___ Data listing

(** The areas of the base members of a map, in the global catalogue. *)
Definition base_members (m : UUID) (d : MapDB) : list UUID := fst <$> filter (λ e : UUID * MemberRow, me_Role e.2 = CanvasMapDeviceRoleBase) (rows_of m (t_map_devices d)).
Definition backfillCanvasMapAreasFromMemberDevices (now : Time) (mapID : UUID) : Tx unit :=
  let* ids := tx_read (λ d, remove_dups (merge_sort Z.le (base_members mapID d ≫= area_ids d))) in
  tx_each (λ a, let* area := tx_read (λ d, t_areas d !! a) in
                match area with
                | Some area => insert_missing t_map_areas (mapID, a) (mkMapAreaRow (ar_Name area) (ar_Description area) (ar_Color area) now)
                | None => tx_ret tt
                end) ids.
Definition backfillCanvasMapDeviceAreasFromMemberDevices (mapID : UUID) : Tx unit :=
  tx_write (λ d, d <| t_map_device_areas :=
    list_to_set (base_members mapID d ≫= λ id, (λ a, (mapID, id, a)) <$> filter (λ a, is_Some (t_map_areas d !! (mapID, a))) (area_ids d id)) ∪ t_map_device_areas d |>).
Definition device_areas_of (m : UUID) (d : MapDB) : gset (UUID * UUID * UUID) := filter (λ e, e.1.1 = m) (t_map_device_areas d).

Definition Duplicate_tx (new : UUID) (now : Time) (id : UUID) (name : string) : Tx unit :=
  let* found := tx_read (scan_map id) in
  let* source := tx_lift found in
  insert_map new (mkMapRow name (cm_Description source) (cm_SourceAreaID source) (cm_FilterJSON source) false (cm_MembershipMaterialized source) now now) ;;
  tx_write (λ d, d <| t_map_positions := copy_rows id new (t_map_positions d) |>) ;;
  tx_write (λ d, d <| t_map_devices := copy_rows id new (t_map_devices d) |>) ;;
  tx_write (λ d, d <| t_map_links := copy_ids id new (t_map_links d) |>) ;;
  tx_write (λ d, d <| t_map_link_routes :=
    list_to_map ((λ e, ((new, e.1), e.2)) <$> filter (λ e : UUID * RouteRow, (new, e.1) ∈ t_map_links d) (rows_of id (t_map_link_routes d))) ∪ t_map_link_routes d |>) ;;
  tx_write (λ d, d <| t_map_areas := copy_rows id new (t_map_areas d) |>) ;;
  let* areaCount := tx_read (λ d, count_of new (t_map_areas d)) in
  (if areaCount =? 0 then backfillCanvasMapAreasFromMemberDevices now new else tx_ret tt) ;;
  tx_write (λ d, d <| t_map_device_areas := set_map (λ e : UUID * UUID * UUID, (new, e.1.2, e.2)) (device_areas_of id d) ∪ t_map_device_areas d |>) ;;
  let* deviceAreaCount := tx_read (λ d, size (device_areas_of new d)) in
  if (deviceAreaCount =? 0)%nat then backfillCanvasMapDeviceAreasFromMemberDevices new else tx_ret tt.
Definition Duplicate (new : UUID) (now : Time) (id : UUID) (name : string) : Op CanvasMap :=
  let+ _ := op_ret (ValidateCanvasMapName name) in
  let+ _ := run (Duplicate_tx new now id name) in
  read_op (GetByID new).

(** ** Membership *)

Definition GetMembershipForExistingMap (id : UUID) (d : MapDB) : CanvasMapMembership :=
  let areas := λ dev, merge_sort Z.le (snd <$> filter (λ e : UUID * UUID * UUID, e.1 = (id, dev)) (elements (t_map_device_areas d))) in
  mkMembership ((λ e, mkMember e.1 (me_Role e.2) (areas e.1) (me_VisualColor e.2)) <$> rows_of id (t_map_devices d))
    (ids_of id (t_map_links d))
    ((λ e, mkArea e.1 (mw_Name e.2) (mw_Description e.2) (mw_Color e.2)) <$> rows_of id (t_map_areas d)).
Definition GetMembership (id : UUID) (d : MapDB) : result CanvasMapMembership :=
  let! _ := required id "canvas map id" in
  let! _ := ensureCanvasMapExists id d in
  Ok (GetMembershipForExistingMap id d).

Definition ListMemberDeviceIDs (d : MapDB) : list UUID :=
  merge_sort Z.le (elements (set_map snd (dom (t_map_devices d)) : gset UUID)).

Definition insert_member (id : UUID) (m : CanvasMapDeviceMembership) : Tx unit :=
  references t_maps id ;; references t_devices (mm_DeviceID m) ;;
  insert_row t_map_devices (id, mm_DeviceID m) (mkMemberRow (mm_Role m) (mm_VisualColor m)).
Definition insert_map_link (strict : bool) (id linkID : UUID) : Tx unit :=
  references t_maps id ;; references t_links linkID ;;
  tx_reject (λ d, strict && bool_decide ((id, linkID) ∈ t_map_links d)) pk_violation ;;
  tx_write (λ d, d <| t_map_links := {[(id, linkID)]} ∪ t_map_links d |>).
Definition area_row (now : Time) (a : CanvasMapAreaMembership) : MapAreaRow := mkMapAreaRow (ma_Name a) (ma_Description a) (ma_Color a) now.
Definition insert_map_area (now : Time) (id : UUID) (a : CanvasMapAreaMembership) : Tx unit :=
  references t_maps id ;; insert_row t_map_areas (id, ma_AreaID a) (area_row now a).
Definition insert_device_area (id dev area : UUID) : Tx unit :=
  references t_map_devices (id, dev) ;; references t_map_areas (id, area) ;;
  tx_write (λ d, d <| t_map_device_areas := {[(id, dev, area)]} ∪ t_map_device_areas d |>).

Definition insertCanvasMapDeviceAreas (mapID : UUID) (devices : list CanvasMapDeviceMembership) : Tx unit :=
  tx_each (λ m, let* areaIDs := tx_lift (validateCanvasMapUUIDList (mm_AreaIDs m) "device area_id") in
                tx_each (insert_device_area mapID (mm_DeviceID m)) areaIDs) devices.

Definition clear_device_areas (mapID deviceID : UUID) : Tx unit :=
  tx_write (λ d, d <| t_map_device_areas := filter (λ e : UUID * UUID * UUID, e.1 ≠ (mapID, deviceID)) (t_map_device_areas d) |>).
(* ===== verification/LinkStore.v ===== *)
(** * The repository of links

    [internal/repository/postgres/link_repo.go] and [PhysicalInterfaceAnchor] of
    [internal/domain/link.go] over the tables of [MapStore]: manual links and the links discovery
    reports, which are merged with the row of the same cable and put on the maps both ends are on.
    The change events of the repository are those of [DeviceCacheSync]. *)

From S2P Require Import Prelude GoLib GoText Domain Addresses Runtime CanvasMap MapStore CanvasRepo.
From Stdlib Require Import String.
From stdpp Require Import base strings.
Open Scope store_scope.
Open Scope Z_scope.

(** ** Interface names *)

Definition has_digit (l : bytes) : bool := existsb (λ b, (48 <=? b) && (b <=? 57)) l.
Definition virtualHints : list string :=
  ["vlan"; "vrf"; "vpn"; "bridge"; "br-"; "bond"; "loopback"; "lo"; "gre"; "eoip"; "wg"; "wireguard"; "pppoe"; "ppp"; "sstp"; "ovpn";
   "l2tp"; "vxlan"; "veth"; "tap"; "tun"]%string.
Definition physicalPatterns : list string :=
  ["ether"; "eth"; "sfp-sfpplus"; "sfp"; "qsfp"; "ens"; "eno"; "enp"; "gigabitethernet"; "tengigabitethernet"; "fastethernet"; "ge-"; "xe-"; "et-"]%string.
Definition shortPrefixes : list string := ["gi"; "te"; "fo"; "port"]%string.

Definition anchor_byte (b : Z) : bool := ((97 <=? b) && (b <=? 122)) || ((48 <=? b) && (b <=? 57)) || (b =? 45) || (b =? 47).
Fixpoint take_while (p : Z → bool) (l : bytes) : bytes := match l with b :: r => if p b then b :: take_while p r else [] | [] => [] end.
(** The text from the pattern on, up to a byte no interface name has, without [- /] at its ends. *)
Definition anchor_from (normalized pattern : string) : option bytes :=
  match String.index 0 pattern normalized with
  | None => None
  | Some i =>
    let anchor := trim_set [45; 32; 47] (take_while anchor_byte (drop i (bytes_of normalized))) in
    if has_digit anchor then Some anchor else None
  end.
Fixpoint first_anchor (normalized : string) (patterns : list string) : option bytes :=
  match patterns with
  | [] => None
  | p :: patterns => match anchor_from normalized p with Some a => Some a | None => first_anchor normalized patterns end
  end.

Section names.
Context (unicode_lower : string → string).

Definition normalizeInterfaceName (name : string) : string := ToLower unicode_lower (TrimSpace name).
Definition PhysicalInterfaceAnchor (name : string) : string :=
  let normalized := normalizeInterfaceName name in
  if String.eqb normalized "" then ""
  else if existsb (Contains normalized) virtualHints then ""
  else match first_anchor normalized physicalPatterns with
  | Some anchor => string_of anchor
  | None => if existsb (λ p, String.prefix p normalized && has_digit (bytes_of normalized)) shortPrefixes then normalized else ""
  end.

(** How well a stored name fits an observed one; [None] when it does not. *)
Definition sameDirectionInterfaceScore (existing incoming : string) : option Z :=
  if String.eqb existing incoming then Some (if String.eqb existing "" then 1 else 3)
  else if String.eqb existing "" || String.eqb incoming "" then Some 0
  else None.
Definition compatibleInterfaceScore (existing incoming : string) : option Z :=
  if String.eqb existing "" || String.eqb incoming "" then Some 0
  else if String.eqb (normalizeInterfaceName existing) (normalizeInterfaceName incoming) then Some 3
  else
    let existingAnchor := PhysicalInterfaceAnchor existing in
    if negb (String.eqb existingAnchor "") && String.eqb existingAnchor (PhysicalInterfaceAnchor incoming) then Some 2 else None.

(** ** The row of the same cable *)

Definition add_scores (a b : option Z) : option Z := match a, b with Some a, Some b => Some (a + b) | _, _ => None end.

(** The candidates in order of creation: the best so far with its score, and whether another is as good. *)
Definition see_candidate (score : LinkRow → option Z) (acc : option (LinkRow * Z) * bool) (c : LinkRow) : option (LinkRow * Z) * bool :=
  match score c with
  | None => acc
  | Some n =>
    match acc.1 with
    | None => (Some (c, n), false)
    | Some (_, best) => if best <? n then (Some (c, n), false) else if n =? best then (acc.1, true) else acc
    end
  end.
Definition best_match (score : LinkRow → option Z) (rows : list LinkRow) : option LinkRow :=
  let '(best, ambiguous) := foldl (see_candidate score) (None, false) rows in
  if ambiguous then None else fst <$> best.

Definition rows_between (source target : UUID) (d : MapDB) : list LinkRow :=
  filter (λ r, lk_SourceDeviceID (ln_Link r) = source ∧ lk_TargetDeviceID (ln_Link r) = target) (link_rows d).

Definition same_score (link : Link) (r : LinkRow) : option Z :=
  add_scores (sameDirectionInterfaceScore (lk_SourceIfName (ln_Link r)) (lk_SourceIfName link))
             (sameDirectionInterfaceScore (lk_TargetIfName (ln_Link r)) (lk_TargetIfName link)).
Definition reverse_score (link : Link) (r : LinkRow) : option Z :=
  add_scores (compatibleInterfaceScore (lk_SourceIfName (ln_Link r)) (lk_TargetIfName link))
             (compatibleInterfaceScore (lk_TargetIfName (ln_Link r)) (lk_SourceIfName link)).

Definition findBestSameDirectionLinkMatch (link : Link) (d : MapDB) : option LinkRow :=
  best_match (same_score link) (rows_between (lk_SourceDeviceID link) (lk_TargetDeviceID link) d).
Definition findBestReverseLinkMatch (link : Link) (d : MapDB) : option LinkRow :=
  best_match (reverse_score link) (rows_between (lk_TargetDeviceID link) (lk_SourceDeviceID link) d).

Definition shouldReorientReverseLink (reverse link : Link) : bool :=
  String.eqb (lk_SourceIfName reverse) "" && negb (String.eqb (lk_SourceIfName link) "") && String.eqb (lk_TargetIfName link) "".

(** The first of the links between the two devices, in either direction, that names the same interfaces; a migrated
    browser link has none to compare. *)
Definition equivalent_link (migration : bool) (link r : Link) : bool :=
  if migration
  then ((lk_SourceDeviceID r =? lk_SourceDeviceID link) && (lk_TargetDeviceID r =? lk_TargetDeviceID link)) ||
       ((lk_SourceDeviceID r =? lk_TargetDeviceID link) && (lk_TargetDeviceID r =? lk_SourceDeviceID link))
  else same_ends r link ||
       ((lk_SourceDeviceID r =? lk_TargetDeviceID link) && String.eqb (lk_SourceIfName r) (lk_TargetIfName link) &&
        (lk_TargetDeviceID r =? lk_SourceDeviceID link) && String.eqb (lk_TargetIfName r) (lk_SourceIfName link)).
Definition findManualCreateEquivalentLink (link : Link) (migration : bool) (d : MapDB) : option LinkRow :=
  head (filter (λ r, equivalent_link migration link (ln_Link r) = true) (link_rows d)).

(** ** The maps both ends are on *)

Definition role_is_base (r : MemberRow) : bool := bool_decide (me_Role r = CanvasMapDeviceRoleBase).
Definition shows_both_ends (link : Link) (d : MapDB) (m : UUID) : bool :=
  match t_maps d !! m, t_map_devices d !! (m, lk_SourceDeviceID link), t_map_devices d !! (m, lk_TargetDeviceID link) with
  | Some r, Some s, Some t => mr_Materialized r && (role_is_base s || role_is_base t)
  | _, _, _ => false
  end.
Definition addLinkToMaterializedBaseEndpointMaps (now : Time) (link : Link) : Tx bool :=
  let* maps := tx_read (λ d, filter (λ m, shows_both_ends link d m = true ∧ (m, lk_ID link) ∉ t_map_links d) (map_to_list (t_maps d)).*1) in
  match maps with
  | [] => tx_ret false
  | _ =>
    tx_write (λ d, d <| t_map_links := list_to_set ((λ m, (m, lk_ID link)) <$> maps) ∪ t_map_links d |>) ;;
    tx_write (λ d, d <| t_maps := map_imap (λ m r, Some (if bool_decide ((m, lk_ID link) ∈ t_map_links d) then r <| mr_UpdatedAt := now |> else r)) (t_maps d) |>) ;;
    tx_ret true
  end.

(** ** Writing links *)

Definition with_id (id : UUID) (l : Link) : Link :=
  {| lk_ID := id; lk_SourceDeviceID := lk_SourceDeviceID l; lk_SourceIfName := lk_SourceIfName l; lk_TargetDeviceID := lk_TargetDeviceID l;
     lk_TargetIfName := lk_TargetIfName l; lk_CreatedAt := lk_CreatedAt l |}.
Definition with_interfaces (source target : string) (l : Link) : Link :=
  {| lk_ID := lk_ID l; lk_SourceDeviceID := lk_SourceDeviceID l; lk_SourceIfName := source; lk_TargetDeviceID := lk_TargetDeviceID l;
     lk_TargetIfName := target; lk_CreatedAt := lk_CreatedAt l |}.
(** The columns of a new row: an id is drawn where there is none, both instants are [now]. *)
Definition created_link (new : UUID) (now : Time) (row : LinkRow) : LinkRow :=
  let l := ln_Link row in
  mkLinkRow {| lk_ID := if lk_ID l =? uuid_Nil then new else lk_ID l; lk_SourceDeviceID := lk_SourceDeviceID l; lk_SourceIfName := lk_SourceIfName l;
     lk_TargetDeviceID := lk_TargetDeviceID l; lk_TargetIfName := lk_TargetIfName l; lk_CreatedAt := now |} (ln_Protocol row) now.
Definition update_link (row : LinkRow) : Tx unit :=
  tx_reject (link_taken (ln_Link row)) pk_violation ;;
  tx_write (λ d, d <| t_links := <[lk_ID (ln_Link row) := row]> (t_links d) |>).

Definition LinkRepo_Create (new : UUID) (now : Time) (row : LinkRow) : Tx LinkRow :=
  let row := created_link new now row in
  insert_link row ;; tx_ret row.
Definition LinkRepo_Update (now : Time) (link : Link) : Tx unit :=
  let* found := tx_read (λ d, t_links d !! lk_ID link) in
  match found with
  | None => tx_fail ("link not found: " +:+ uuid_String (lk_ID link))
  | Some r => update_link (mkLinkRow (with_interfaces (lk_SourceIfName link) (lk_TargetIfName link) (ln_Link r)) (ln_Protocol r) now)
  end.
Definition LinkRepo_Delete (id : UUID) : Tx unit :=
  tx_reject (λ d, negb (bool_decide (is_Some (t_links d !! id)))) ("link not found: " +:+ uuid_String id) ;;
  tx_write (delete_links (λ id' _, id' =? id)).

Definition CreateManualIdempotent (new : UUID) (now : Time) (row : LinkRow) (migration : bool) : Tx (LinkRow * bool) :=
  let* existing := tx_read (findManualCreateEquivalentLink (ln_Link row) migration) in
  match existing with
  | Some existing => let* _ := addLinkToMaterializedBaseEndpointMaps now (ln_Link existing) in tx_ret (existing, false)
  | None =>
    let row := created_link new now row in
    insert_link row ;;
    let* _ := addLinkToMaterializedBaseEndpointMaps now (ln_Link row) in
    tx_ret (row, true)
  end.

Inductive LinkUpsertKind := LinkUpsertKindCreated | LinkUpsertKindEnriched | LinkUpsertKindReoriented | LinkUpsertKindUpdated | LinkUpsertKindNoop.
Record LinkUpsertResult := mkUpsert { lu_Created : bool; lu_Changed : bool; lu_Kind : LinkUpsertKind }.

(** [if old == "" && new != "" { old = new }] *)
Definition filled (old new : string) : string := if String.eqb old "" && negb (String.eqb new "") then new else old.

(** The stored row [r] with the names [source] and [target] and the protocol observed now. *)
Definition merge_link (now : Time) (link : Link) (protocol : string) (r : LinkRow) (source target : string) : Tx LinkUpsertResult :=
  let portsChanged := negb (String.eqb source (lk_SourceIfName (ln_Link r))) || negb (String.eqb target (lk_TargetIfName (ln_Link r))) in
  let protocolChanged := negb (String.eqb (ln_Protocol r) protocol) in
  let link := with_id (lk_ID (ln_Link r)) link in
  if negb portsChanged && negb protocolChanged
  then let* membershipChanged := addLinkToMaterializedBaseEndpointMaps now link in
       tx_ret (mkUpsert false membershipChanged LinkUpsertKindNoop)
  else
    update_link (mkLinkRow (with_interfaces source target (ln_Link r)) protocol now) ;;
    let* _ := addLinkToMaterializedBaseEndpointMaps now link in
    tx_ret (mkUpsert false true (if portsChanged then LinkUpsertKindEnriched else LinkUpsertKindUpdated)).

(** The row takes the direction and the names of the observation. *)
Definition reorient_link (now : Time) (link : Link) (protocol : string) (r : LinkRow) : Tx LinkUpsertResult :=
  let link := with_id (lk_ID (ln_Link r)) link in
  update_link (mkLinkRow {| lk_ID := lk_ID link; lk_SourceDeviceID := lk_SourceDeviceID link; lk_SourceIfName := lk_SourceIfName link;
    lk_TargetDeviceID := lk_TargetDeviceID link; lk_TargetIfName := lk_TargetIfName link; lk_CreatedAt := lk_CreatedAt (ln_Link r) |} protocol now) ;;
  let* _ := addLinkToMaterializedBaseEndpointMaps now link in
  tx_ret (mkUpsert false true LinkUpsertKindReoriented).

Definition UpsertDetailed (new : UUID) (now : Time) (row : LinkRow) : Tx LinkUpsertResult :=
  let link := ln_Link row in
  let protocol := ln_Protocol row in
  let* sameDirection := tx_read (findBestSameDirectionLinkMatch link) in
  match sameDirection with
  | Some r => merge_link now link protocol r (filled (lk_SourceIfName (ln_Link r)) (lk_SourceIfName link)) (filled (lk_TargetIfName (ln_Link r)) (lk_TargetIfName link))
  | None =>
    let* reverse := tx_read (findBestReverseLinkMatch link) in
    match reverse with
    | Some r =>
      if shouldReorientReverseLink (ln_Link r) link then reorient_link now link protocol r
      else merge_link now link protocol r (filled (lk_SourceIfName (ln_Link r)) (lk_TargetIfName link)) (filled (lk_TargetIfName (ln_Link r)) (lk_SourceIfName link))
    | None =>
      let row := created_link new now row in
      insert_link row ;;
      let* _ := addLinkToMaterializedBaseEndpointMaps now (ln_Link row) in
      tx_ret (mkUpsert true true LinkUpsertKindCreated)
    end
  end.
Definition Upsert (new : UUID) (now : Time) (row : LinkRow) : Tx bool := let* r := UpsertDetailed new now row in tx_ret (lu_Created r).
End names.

______

Task instructions: Exactly how many lines of the listing above contain the string "normalized"? Give no more than the number.

Solution to the problem: 10